The market began the trading month today with a significant sell-off in the Energy Sector triggered by a $2 to $3 a barrel pullback in oil prices. This continues the underperformance the industry has experienced all year versus the overall market. Some stocks in the sector are starting to look very cheap here. One I particularly like here is North America's largest refiner, Valero (VLO). The shares have dropped some 20% since mid-March when I wrote that it was time to lighten up on the refiners and pared my holdings. However, the decline in the shares has now provided a good buying opportunity and I am now adding to my position in today's sell-off.
Recent positives on VLO:
- The company easily beat on the top and the bottom lines when it reported its quarterly results earlier this week.
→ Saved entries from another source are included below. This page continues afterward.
(** C20: A running DNS router that does not use the legacy mode accepts an update of a
    rule-set exactly when it would build the same rules, in the same mode, with the
    updated rule-set in place; one in the legacy mode, when it would build the same
    rules in the legacy mode, or nothing in the rules excludes the mode. *)
Theorem accepted_update_keeps_mode {X : External} sets manager start r flags warnings tag metadata :
  rr_started r = true -> rr_closing r = false ->
  buildRules (Some sets) manager start (rr_rawRules r) false = Ok (rr_rules r, rr_legacyDNSMode r, flags, warnings) ->
  let updated := Some (updated_sets sets tag metadata) in
  ValidateRuleSetMetadataUpdate (Some sets) tag metadata r = Ok tt <->
  (exists flags' warnings',
     buildRules updated manager start (rr_rawRules r) false = Ok (rr_rules r, rr_legacyDNSMode r, flags', warnings'))
  \/ (rr_legacyDNSMode r = true
      /\ exists flags', resolveLegacyDNSMode updated (rr_rawRules r) ∅ = Ok (false, flags') /\ fl_disabled flags' = false).
Proof.
  intros Hs Hc Hb updated. destruct (buildRules_mode _ _ _ _ _ _ _ _ _ Hb) as (Hm & _ & Hre).
  unfold ValidateRuleSetMetadataUpdate. destruct r as [raw rules legacy s c]. cbn in Hs, Hc, Hm, Hre, Hb |- *. subst s c. cbn.
  rewrite (override_mode sets tag metadata), (override_validate sets tag metadata). fold updated.
  assert (Hup : forall m fl ws, buildRules updated manager start raw false = Ok (rules, m, fl, ws) ->
    resolveLegacyDNSMode updated raw ∅ = Ok (m, fl)
    /\ (m = false -> exists ws, validateLegacyDNSModeDisabledRules updated raw ∅ = Ok ws)).
  { intros m fl ws H. by destruct (buildRules_mode _ _ _ _ _ _ _ _ _ H) as (? & ? & _). }
  destruct (zlen raw =? 0) eqn:Hz.
  { split; [intros _|done]. left. apply Z.eqb_eq in Hz. assert (raw = []) as -> by (by apply length_zero_iff_nil, Nat2Z.inj).
    cbn in Hm. injection Hm as <- <-. destruct (Hre updated no_flags eq_refl) as [ws Hw]; [by exists []|]. eauto. }
  split.
  - intros H. apply obind_Ok_inv in H as ([m fl] & Hm' & H). destruct legacy.
    + destruct m; [left; destruct (Hre updated fl Hm' ltac:(done)) as [ws Hw]; eauto|]. right. split; [done|]. exists fl.
      split; [done|]. cbn in H. destruct (fl_disabled fl); [|done]. by apply obind_Ok_inv in H as (? & _ & H).
    + destruct m; [done|]. left. apply obind_Ok_inv in H as (ws & Hw & _).
      destruct (Hre updated fl Hm' ltac:(eauto)) as [ws' Hw']. eauto.
  - intros [(fl & ws & Hu)|(-> & fl & Hm' & Hd)].
    + destruct (Hup _ _ _ Hu) as [Hm' Hv]. rewrite Hm'. cbn. destruct legacy; [done|]. by destruct (Hv eq_refl) as [ws' ->].
    + rewrite Hm'. cbn. by rewrite Hd.
Qed.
- In early April the company announced its board approved a spinoff of its retailing business (some 1900 gas stations). The company just completed the promised transaction. This will result in a more focused and pure play refinery company and should result in higher multiples for the equity in time.
- The company has stated that it will explore a spinoff logistics and transportation business into an MLP once the retailing divestiture is complete. This could unlock additional shareholder value.
- Oppenheimer recently divulged it is getting more positive on the refinery sector after its recent decline, including Valero.
4 additional reason VLO is a good value pick up at $39 a share:
- The mean price target of the 17 analysts that cover the stock is just over $51 a share, some 30% above the current stock price.
- The stock is cheap at just 23% over book value and just over 4x operating cash flow.
- The company has now easily beat estimates on the bottom line for six straight quarters and consensus earnings estimates for FY2014 have moved up 2% over the last month.
- VLO is selling at under 7x 2014's projected earnings and the stock also yields 2%, more than ten year treasuries currently.